TCAM-based forwarding engines

Overview

Ternary Content Addressable Memory, or TCAM,  is a critical component of a modern router. It is a powerful and fast hardware lookup engine for IP Prefixes.  It is also complex, expensive and power hungry.  Not surprisingly, there never seems to be never enough on whatever system you use.

TCAM has historically been used to perform hardware-table-lookups of Access-list, Netflow or QoS tables in routers and switches.   Most of these implementations from your favorite brand name vendors use one or more external TCAM chips to perform these lookups.

Modern switch-on-chip ASICS such as the Broadcom Trident or Trident+ also use TCAM but normally the TCAM space is on-chip.   Having TCAM internal to the ASIC burns a lot of transistors and thus TCAM size is limited.  This keeps costs low for the ASIC manufacturer, but also introduces engineering constraints for the router which can catch you out if you don’t pay attention.

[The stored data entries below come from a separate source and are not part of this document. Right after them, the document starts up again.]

Lemma represents_step o ts rq s :
  represents ts rq s -> legal o s ->
  exists rq' ts', rq_step o (rq, ts) = (Ok (spec_step o s).1, (rq', ts')) /\
    represents ts' rq' (spec_step o s).2.
Proof.
  intros [Hf Hrq Hb] Hl. destruct o as [x p|x p| | |x|x b]; cbn [legal rq_step spec_step] in *.
  - destruct Hl as (Hx & Hp & Hn).
    destruct (push_executing_does ts rq _ _ x p Hf Hrq Hp Hn) as (rq' & ts' & E & Hok & Hr & _);
      [apply task_at_some; rewrite Hf; lia|].
    exists rq', ts'. rewrite (sbind_ok _ _ _ _ _ E). split; [done|].
    constructor; [by eapply fit_relinked|done|by eapply busy_relinked].
  - destruct Hl as (Hx & Hp & Hn).
    destruct (push_yielding_does ts rq _ _ x p Hf Hrq Hp Hn) as (rq' & ts' & E & Hok & Hr & _);
      [apply task_at_some; rewrite Hf; lia|].
    exists rq', ts'. rewrite (sbind_ok _ _ _ _ _ E). split; [done|].
    constructor; [by eapply fit_relinked|done|by eapply busy_relinked].
  - destruct (pick_next_task_does ts rq _ _ Hrq) as (rq' & E & Hok & _).
    destruct (pick (now s) (later s)) as [y [E' Y']]. by exists rq', ts.
  - destruct (take_stealable_does ts rq _ _ Hf Hrq) as (rq' & ts' & E & Hok & Hr & _).
    unfold steal in *. rewrite (taken_idle ts _ _ _ (rq_executing _ _ _ _ Hrq) Hb) in *.
    rewrite (taken_idle ts _ _ _ (rq_yielding _ _ _ _ Hrq) Hb) in *.
    exists rq', ts'. pose proof (fit_relinked _ _ _ Hr Hf). pose proof (busy_relinked _ _ _ _ Hr Hb).
    by destruct (idle_first (busy s) (now s)) as [[??]|]; [|destruct (idle_first (busy s) (later s)) as [[??]|]].
  - exists rq, ts. by rewrite (sbind_ok _ _ _ _ _ (contains_does ts rq _ _ x Hf Hrq)).
  - exists rq, (put_task x (set_on_cpu b) ts). unfold sbind.
    rewrite store_on by (apply task_at_some; rewrite Hf; lia). split; [done|]. constructor; cbn.
    + unfold tasks_fit, zlen. by rewrite length_put_task.
    + eapply rq_same_next; [intros; apply cpu_next|done].
    + intros y t. rewrite task_at_put. case_decide as E; [subst|].
      * intros Ht. destruct (task_at ts x) as [u|]; [|done]. simplify_eq/=.
        destruct b; symmetry; [apply bool_decide_true|apply bool_decide_false]; set_solver.
      * intros Ht. rewrite (Hb y t Ht). apply bool_decide_ext. destruct b; set_solver.
Qed.

(** C16: a run queue is a pair of priority queues: whatever tasks are queued, picked, taken
    by other cores and looked up, in any order, the linked lists threaded through the task
    slots, their bitmaps and the exchange of the two tables answer what the pair of lists
    per priority answers, oldest of the highest priority first, and nothing panics. *)
Theorem run_queue_refines ts (b : gset Z) os :
  tasks_fit ts -> (forall x t, task_at ts x = Some t -> on_cpu t = bool_decide (x ∈ b)) ->
  legal_run os (mkSpec no_levels no_levels b) ->
  exists rq ts', rq_steps os (run_queue_new, ts) =
    (Ok (spec_steps os (mkSpec no_levels no_levels b)), (rq, ts')).
Proof.
  intros Hf Hb. assert (represents ts run_queue_new (mkSpec no_levels no_levels b)) as Hrep
    by (constructor; [done|apply rq_new_ok|done]).
  revert Hrep. generalize (mkSpec no_levels no_levels b) run_queue_new. clear Hf Hb. revert ts.
  induction os as [|o os IH]; intros ts s rq Hrep Hl; [by exists rq, ts|].
  destruct Hl as [Ho Hl]. destruct (represents_step o ts rq s Hrep Ho) as (rq1 & ts1 & E & Hrep1).
  destruct (IH ts1 _ rq1 Hrep1 Hl) as (rq2 & ts2 & E2). exists rq2, ts2.
  cbn [rq_steps spec_steps]. destruct (spec_step o s) as [r s']. cbn in *.
  by rewrite (sbind_ok _ _ _ _ _ E), (sbind_ok _ _ _ _ _ E2).
Qed.

(** ** Turns *)

(** A core picks a task, which runs until its slice is used up. *)
Fixpoint turns (n : nat) : QM CoreRunQueue (list Z) :=
  match n with
  | O => sret []
  | S n =>
      let! s := pick_next_task in
      let! t := on_tasks (slot s) in
      push_yielding_task s (priority t) ;;;
      let! r := turns n in sret (s :: r)
  end.

(** Highest priority first, oldest first within one. *)
Definition order (Q : list (list Z)) : list Z := mjoin (rev Q).

(** Level by level, the slots of [Y] before those of [E]. *)
Definition merged (Y E : list (list Z)) : list (list Z) := zip_with app Y E.

Definition prios (ts : Tasks) (Q : list (list Z)) : Prop :=
  forall i l x, Q !! i = Some l -> x ∈ l ->
    exists t, task_at ts x = Some t /\ priority t = Z.of_nat i.

Lemma order_perm Q : order Q ≡ₚ mjoin Q.
Proof.
  unfold order. induction Q as [|l Q IH]; [done|]. simpl rev. rewrite join_app, IH.
  change (mjoin (l :: Q)) with (l ++ mjoin Q). change (mjoin [l]) with (l ++ []).
  by rewrite app_nil_r, Permutation_app_comm.
Qed.

Lemma join_none n : mjoin (replicate n []) = ([] : list Z).
Proof. induction n; [done|]. by simpl. Qed.

Lemma order_top Q x Q' : top uncons Q = Some (x, Q') -> order Q = x :: order Q'.
Proof.
  unfold order. revert x Q'. induction Q as [|l Q IH]; intros x Q'; [done|]. simpl.
  rewrite join_app. destruct (top uncons Q) as [[y R]|] eqn:E.
  - intros [= -> <-]. simpl. by rewrite join_app, (IH _ _ eq_refl).
  - apply top_uncons_none in E. destruct l as [|y l]; [done|]. simpl. intros [= -> <-]. simpl.
    rewrite join_app. assert (mjoin (rev Q) = []) as ->; [|done].
    apply Permutation_nil. symmetry. etransitivity; [apply order_perm|]. by rewrite E.
Qed.

Lemma merged_top Y E x E' i : length Y = length E ->
  top uncons E = Some (x, E') -> (forall j l, E !! j = Some l -> x ∈ l -> j = i) ->
  merged (add_at (Z.of_nat i) x Y) E' = merged Y E.
Proof.
  intros L Ht Hi. destruct (top_inv _ _ _ _ Ht) as (k & l & l' & Hk & Hu & -> & _).
  destruct l as [|y l]; [done|]. injection Hu as -> ->.
  rewrite <- (Hi k (x :: l') Hk) by set_solver. clear Hi Ht.
  destruct (lookup_lt_is_Some_2 Y k) as [m Hm]; [rewrite L; by eapply lookup_lt_Some|].
  rewrite (add_at_insert _ _ _ m), Nat2Z.id by (by rewrite Nat2Z.id). unfold merged.
  apply list_eq. intros j. rewrite !lookup_zip_with. destruct (decide (j = k)) as [->|Hj].
  - pose proof (lookup_lt_Some _ _ _ Hk). rewrite !list_lookup_insert_eq, Hm, Hk by lia. cbn.
    by rewrite <- app_assoc.
  - by rewrite !list_lookup_insert_ne by done.
Qed.

Lemma merged_none Y : length Y = Z.to_nat PRIORITY_LEVEL_COUNT -> merged Y no_levels = Y.
Proof.
  intros L. unfold merged, no_levels. apply list_eq. intros j. rewrite lookup_zip_with.
  destruct (Y !! j) as [l|] eqn:E; [|done]. rewrite lookup_replicate_2; [cbn; by rewrite app_nil_r|].
  apply lookup_lt_Some in E. lia.
Qed.

Lemma merged_none_l Y : length Y = Z.to_nat PRIORITY_LEVEL_COUNT -> merged no_levels Y = Y.
Proof.
  intros L. unfold merged, no_levels. apply list_eq. intros j. rewrite lookup_zip_with.
  destruct (Y !! j) as [l|] eqn:E.
  - rewrite lookup_replicate_2; [done|]. apply lookup_lt_Some in E. lia.
  - apply lookup_ge_None in E. by rewrite lookup_ge_None_2 by (rewrite length_replicate; lia).
Qed.

Lemma merged_perm Y : forall E, length Y = length E -> mjoin (merged Y E) ≡ₚ mjoin E ++ mjoin Y.
Proof.
  induction Y as [|y Y IH]; intros [|e E] L; simplify_eq/=; [done|].
  unfold mjoin, list_join in *. simpl. unfold merged in IH. rewrite (IH E) by done. solve_Permutation.
Qed.

Lemma join_nil_levels Q : length Q = Z.to_nat PRIORITY_LEVEL_COUNT -> mjoin Q = [] -> Q = no_levels.
Proof.
  intros L HQ%join_nil. unfold no_levels. rewrite <- L. symmetry. apply replicate_as_Forall.
  split; [done|]. revert HQ. by apply List.Forall_impl.
Qed.

Lemma prios_relinked D ts ts' Q : relinked D ts ts' -> prios ts Q -> prios ts' Q.
Proof.
  intros Hr Hp i l x Hi Hx. destruct (Hp i l x Hi Hx) as (t & Ht & Hpt).
  destruct (relinked_at _ _ _ _ _ Hr Ht) as [n Hn]. by eexists.
Qed.

Lemma prios_add ts Q x t : task_at ts x = Some t -> 0 <= priority t -> prios ts Q ->
  prios ts (add_at (priority t) x Q).
Proof.
  intros Ht H0 Hp i l y Hi Hy. unfold add_at in Hi.
  destruct (decide (i = Z.to_nat (priority t))) as [->|Hne].
  - rewrite list_lookup_alter_eq in Hi. destruct (Q !! _) as [m|] eqn:Em; [|done]. simplify_eq/=.
    apply elem_of_app in Hy as [Hy| ->%list_elem_of_singleton]; [by eapply Hp|].
    exists t. split; [done|lia].
  - rewrite list_lookup_alter_ne in Hi by done. by eapply Hp.
Qed.

Lemma prios_top ts Q x Q' : prios ts Q -> top uncons Q = Some (x, Q') -> prios ts Q'.
Proof.
  intros Hp Ht i l y Hi Hy. destruct (top_inv _ _ _ _ Ht) as (k & m & m' & Hk & Hu & -> & _).
  destruct (decide (i = k)) as [->|Hne].
  - rewrite list_lookup_insert_eq in Hi by (by eapply lookup_lt_Some). simplify_eq.
    apply (Hp k m y Hk). rewrite (uncons_perm _ _ _ Hu). set_solver.
  - rewrite list_lookup_insert_ne in Hi by done. by eapply Hp.
Qed.

Record ready (ts : Tasks) (rq : CoreRunQueue) (E Y : list (list Z)) : Prop := {
  ready_fit : tasks_fit ts;
  ready_rq : rq_ok ts rq E Y;
  ready_executing : prios ts E;
  ready_yielding : prios ts Y;
}.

Commodity ASICS also use TCAM within the forwarding engine for Longest Prefix Match routing lookups.  This rest of this post will describe how TCAM works and the operation of TCAM in the forwarding engine.

A quick look at CAM

Before we dive into TCAM, let’s take a look at how CAM works.  Content Addressable Memory (CAM) allows you to input a search ‘word’ (or binary IP address  in our example) and search the entire memory in a single operation returning one (or more) matches.  To contrast, standard RAM takes a memory location as an input and returns the cells contents at those addresses.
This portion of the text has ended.